The Dhīmars are proverbially of a cheerful disposition, though simple and easily cheated. When carrying pālkis or litters at night they talk continually or sing monotonous songs to lighten the tedium of the way. In illustration of these qualities the following story is told: One day when Mahādeo and Pārvati were travelling the goddess became very tired, so Mahādeo created four men from the dust, who bore her in a litter. On the way they talked and laughed, and Pārvati was very pleased with them, so when she got home she told them to wait while she sent them out a reward. The Bhois found that they could get plenty of liquor, so they went on drinking it and forgot all about going for the reward. In the meantime a Mārwāri Bania who had heard what the goddess said, waited at the door of the palace, and when the servants brought out a bag of money he pretended that he was one of the Bhois and got them to give him the money, with which he made off. After a time the Bhois remembered about the reward and went to the door of the palace to get it, when the goddess came out and found out what had happened. The Bhois then wept and asked for another reward, but the goddess refused and said that as they had been so stupid their caste would always be poor, but at the same time they would be cheerful and happy.
1 This article is based partly on papers by Mr. Govind Moreshwar, Head Clerk, Mandla, and Mr. Pancham Lāl, Naib-Tahsīldār, Sihora. Much of the interesting information about the occupations of the caste was given to the writer by Bābu Kāli Prasanna Mukerji, Pleader, Saugor.
2 As a rule a husband and wife never address each other by name.
3 Among Hindus it is customary to give a little more than the proper sum on ceremonial occasions in order to show that there is no stint. Thus Rs. 1–4 is paid instead of a rupee.
4 Berār Census Report (1881), p. 133.
5 Ibidem, l.c.
6 Ibidem, l.c.
7 Anthocephalus kadamba.
8 From ghāt, a steep hillside or slope; hence a river-crossing because of the banks sloping down to it.
9 Trapa bispinosa.
10 Jungle Life in India, p. 137.
11 Berār Census Report (1881), p. 132.
12 The following notice of caste offences is from Mr. Govind Moreshwar’s paper.
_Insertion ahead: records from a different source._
(** Inputs are only appended, all under one key. *)
Record admits (session : N) (key : string) (w w' : world) : Prop := MkAdmits {
  ad_rows : ∃ new, turn_inputs (w_db w') = turn_inputs (w_db w) ++ new
    ∧ Forall (λ i, in_session i = session ∧ in_key i = key) new;
  ad_wf : sequenced w → sequenced w';
  ad_seq : w_seq w ≤ w_seq w';
}.

Definition same_inputs (d d' : db) : Prop := turn_inputs d' = turn_inputs d.

#[export] Instance same_inputs_preorder : PreOrder same_inputs.
Proof. split; [done|]. intros d1 d2 d3 E1 E2. unfold same_inputs in *. congruence. Qed.

#[export] Instance inputs_advance_rel : WorldRel inputs_advance.
Proof.
  split.
  - intros w1 w2 w3 [P1 C1 W1 S1] [P2 C2 W2 S2]. split; [by etrans| |auto|lia].
    intros session key Hw Hk. rewrite <- (C1 session key Hw Hk). apply C2; [auto|]. by rewrite C1.
  - by intros w w' [].
  - intros w w' E Hs. split; [by rewrite E|unfold keyed; by rewrite E| |done].
    apply inputs_wf_same; [by rewrite E|done].
Qed.

#[export] Instance admits_rel session key : WorldRel (admits session key).
Proof.
  split.
  - intros w1 w2 w3 [(n1 & E1 & F1) W1 S1] [(n2 & E2 & F2) W2 S2]. split; [|auto|lia].
    exists (n1 ++ n2). split; [by rewrite E2, E1, <- app_assoc|]. by apply Forall_app.
  - by intros w w' [].
  - intros w w' E Hs. split; [exists []; by rewrite E, app_nil_r| |done].
    apply sequenced_same; [by rewrite E|done].
Qed.

Section inputs.
Context `{UUIDs, Oracle, EventSizes}.

Ltac inputs_other := moves_tac; apply (moves_exec _); intros w; (split; [done|cbn; lia]).

#[export] Instance same_inputs_turn : TurnRelation (on_db same_inputs).
Proof.
  split; [split; [apply _|..]|..]; intros.
  - unfold AppendSessionEvent. inputs_other.
  - unfold PutSessionItem. inputs_other.
  - unfold FinishSessionItems. inputs_other.
  - unfold PutTurnUsage. inputs_other.
  - unfold PutSubagentIdentity. inputs_other.
  - unfold PublishTurnArtifacts. inputs_other.
  - unfold DeleteUnpublishedTurnArtifacts. inputs_other.
  - unfold PruneSessionEvents. inputs_other.
  - unfold RequestTurnCancel. inputs_other.
  - unfold TransitionTurnQ. inputs_other.
  - unfold CreateFunctionCall. inputs_other.
  - unfold storeFunctionResult, MatchFunctionResult, SubmitFunctionResultQ. inputs_other.
  - unfold ApplyFunctionResult. inputs_other.
  - unfold BeginTurnArtifactCaptureQ. inputs_other.
  - unfold RememberNativeSession. inputs_other.
  - unfold CancelSessionEnvironmentInput. inputs_other.
  - unfold MarkSessionDeleted. inputs_other.
  - unfold DeleteSessionArtifacts. inputs_other.
Qed.

Lemma CreateTurn_inputs id session : moves (on_db same_inputs) (CreateTurn id session).
Proof. unfold CreateTurn. inputs_other. Qed.

#[export] Instance admits_turn session key : TurnRelation (admits session key).
Proof.
  refine (turn_relation_weaken (on_db same_inputs) _ _). intros w w' [E Hs]. split; [|by apply sequenced_same|done].
  exists []. by rewrite app_nil_r.
Qed.

#[export] Instance inputs_advance_turn : TurnRelation inputs_advance.
Proof.
  refine (turn_relation_weaken (on_db same_inputs) _ _). intros w w' [E Hs]. unfold same_inputs in E.
  split; [by rewrite E|unfold keyed; by rewrite E|by apply inputs_wf_same|done].
Qed.

(** ** Storing one input *)

(** The row an input becomes. *)
Definition input_stored (session : N) (key : string) (input : CanonInput) (i : input_row) : Prop :=
  in_session i = session ∧ in_key i = key ∧ in_kind i = input.1 ∧ jsonb_in input.2 = Some (in_payload i).

Lemma CreateTurnInput_run session turn key kind payload pos w seq w' :
  CreateTurnInput session turn key kind payload pos w = (Ok seq, w') →
  ∃ i, turn_inputs (w_db w') = turn_inputs (w_db w) ++ [i]
    ∧ input_stored session key (kind, payload) i ∧ in_turn i = turn ∧ in_pos i = pos
    ∧ in_seq i = seq ∧ seq = w_seq w + 1 ∧ w_seq w' = seq ∧ input_kind_ok kind = true
    ∧ ∀ j, In j (keyed (w_db w) session key) → in_pos j ≠ pos.
Proof.
  unfold CreateTurnInput. run_tx; try (intros; discriminate); intros [= <- <-]; cbn;
    (eexists; split; [reflexivity|]; split; [by repeat split|]; split_and!; try done; intros i' [Hj Hk]%List.filter_In Hpos;
     rewrite negb_true_iff, existsb_false_iff in *;
     match goal with Hno : ∀ x, In x _ → _ = false |- _ => apply Hno in Hj end;
     by rewrite Hk, bool_decide_eq_true_2 in Hj).
Qed.

Lemma CreateTurnInput_admits session turn key kind payload pos :
  moves (admits session key) (CreateTurnInput session turn key kind payload pos).
Proof.
  assert (moves (on_db (λ _ _, True)) (CreateTurnInput session turn key kind payload pos)) as Hm.
  { assert (PreOrder (λ _ _ : db, True)) by (by split). unfold CreateTurnInput. moves_tac.
    apply (moves_exec _). intros w. split; [done|cbn; lia]. }
  intros w. specialize (Hm w).
  destruct (CreateTurnInput session turn key kind payload pos w) as [[seq|e] w'] eqn:E; [|done].
  apply CreateTurnInput_run in E as (i & Ei & (Hs & Hk & _) & _ & _ & Hi & Hseq & Hw & _ & _).
  split; [|intros [Hsort Hdrawn Hstart]|lia].
  - exists [i]. split; [done|]. by apply Forall_singleton.
  - split; rewrite ?Ei; [| |lia].
    + rewrite fmap_app. apply StronglySorted_app_2; [|done|repeat constructor].
      intros x y Hx Hy%list_elem_of_singleton. apply list_elem_of_fmap in Hx as (j & -> & Hj).
      rewrite Forall_forall in Hdrawn. apply Hdrawn in Hj. lia.
    + apply Forall_app. split; [|apply Forall_singleton; lia]. eapply Forall_impl; [done|]. cbn. lia.
Qed.

Lemma admit_batch_admits tenantID session key position batch :
  moves (admits session key) (admit_batch tenantID session key position batch).
Proof.
  apply (admit_batch_moves _); intros; [|apply CreateTurnInput_admits].
  apply (moves_weaken (on_db same_inputs)); [|apply CreateTurn_inputs].
  intros w w' [E Hs]. split; [|by apply sequenced_same|done]. exists []. by rewrite app_nil_r.
Qed.

(** ** A whole batch *)

Lemma moves_inputs {A} (m : tx A) w a w' :
  moves (on_db same_inputs) m → m w = (Ok a, w') →
  turn_inputs (w_db w') = turn_inputs (w_db w) ∧ w_seq w ≤ w_seq w'.
Proof. intros Hm Hr. by apply (moves_run _ _ _ _ _ Hm) in Hr. Qed.

(** The row of one admitted input, and its receipt. *)
Definition admitted (session : N) (key : string) (position : Z) (input : CanonInput) (r : InputReceipt)
    (i : input_row) : Prop :=
  input_stored session key input i ∧ in_pos i = position ∧ input_kind_ok input.1 = true
  ∧ r = inputReceipt (in_seq i) (in_turn i) false.

Lemma admitInput_run tenantID session key position input w r w' :
  admitInput tenantID session key position input w = (Ok r, w') →
  ∃ i, turn_inputs (w_db w') = turn_inputs (w_db w) ++ [i] ∧ admitted session key position input r i
    ∧ w_seq w < in_seq i ≤ w_seq w' ∧ ∀ j, In j (keyed (w_db w) session key) → in_pos j ≠ position.
Proof.
  unfold admitInput. destruct (input.1 =?s "tool_result"); intros Hr.
  - unfold admitFunctionResult in Hr.
    apply bind_run in Hr as (f & w1 & Hf & Hr). apply of_result_run in Hf as [_ ->].
    apply bind_run in Hr as (p & w1 & Hp & Hr). apply of_result_run in Hp as [_ ->].
    apply bind_run in Hr as (t & w1 & Ht & Hr). apply must_turn_run in Ht as (-> & _).
    apply bind_run in Hr as (u & w1 & Hres & Hr).
    apply moves_inputs in Hres as [E1 S1]; [|apply tr_result].
    apply bind_run in Hr as (seq & w2 & Hc & Hr). tx_inv.
    apply CreateTurnInput_run in Hc as (i & Ei & Hi & Ht & Hpos & <- & Hseq & Hw & Hk & Hno).
    exists i. rewrite Ei, E1. unfold keyed in *. rewrite E1 in Hno. split; [done|]. split; [|split; [lia|done]].
    split; [by destruct input|]. by rewrite Ht.
  - apply bind_run in Hr as (turn & w1 & Ht & Hr).
    apply moves_inputs in Ht as [E1 S1]; [|unfold input_turn, GetActiveTurn; moves_tac; [apply CreateTurn_inputs|by apply (recordTurnChange_moves _)]].
    apply bind_run in Hr as (seq & w2 & Hc & Hr).
    apply CreateTurnInput_run in Hc as (i & Ei & Hi & Hti & Hpos & <- & Hseq & Hw & Hk & Hno).
    apply bind_run in Hr as (u & w3 & Hcancel & Hr).
    apply moves_inputs in Hcancel as [E2 S2]; [|moves_tac; by apply (requestTurnCancel_moves _)].
    apply bind_run in Hr as (u' & w4 & Hix & Hr).
    apply moves_inputs in Hix as [E3 S3]; [|by apply (indexInput_moves _)]. tx_inv.
    exists i. rewrite E3, E2, Ei, E1. unfold keyed in *. rewrite E1 in Hno. split; [done|]. split; [|split; [lia|done]].
    split; [by destruct input|]. by rewrite Hti.
Qed.

Lemma admit_batch_run tenantID session key position batch w rs w' :
  admit_batch tenantID session key position batch w = (Ok rs, w') →
  ∃ rows, turn_inputs (w_db w') = turn_inputs (w_db w) ++ rows
    ∧ Forall2 (input_stored session key) batch rows
    ∧ Forall (λ input : CanonInput, input_kind_ok input.1 = true) batch
    ∧ in_pos <$> rows = seqZ position (Z.of_nat (length batch))
    ∧ rs = (λ i, inputReceipt (in_seq i) (in_turn i) false) <$> rows
    ∧ StronglySorted Z.lt (in_seq <$> rows) ∧ Forall (λ i, w_seq w < in_seq i ≤ w_seq w') rows
    ∧ w_seq w ≤ w_seq w'
    ∧ (batch ≠ [] → ∀ j, In j (keyed (w_db w) session key) → in_pos j ≠ position).
Proof.
  revert position w rs. induction batch as [|input batch IH]; intros position w rs Hr; cbn [admit_batch] in Hr.
  - tx_inv. exists []. rewrite app_nil_r. repeat split; try done; constructor.
  - apply bind_run in Hr as (r & w1 & Hi & Hr). apply bind_run in Hr as (rs' & w2 & Hb & Hr). tx_inv.
    apply admitInput_run in Hi as (i & Ei & (Hst & Hpos & Hk & ->) & Hseq & Hno).
    apply IH in Hb as (rows & Erows & Hrows & Hks & Epos & -> & Hsort & Hdrawn & Hle & _).
    exists (i :: rows). rewrite Erows, Ei, <- app_assoc. split; [done|]. split; [by constructor|]. split; [by constructor|].
    split; [rewrite seqZ_cons by (cbn; lia); cbn; rewrite Hpos, Epos; f_equal; f_equal; lia|]. split; [done|].
    split; [|split; [|split; [lia|by intros _]]].
    + cbn. constructor; [done|]. apply Forall_forall. intros z Hz. apply list_elem_of_fmap in Hz as (j & -> & Hj).
      rewrite Forall_forall in Hdrawn. apply Hdrawn in Hj. lia.
    + constructor; [lia|]. eapply Forall_impl; [exact Hdrawn|]. intros j Hj. cbn in Hj. lia.
Qed.

(** The rows a batch with these contents has been stored as. *)
Definition batch_stored (d : db) (session : N) (key : string) (batch : list CanonInput) (rows : list input_row) : Prop :=
  batch_rows d session key = rows ∧ ∃ encoded, jsonb_in (encode_batch batch) = Some encoded
    ∧ jsonb_eq (JArr (List.map (λ i, input_json (in_kind i) (in_payload i)) rows)) encoded = true.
13 Not probably on account of the commission of a crime, but because being sentenced to imprisonment involves the eating of ceremonially impure food. These rules are common to most Hindu castes, and the Dhīmars are taken only as a typical example. They seem to have little or no connection with ordinary morality. But in Jhānsi Mr. Crooke remarks that a Kahār is put out of caste for theft in his master’s house. This again, however, might be considered as an offence against the community, tending to lower their corporate character in their business, and as such deserving of social punishment.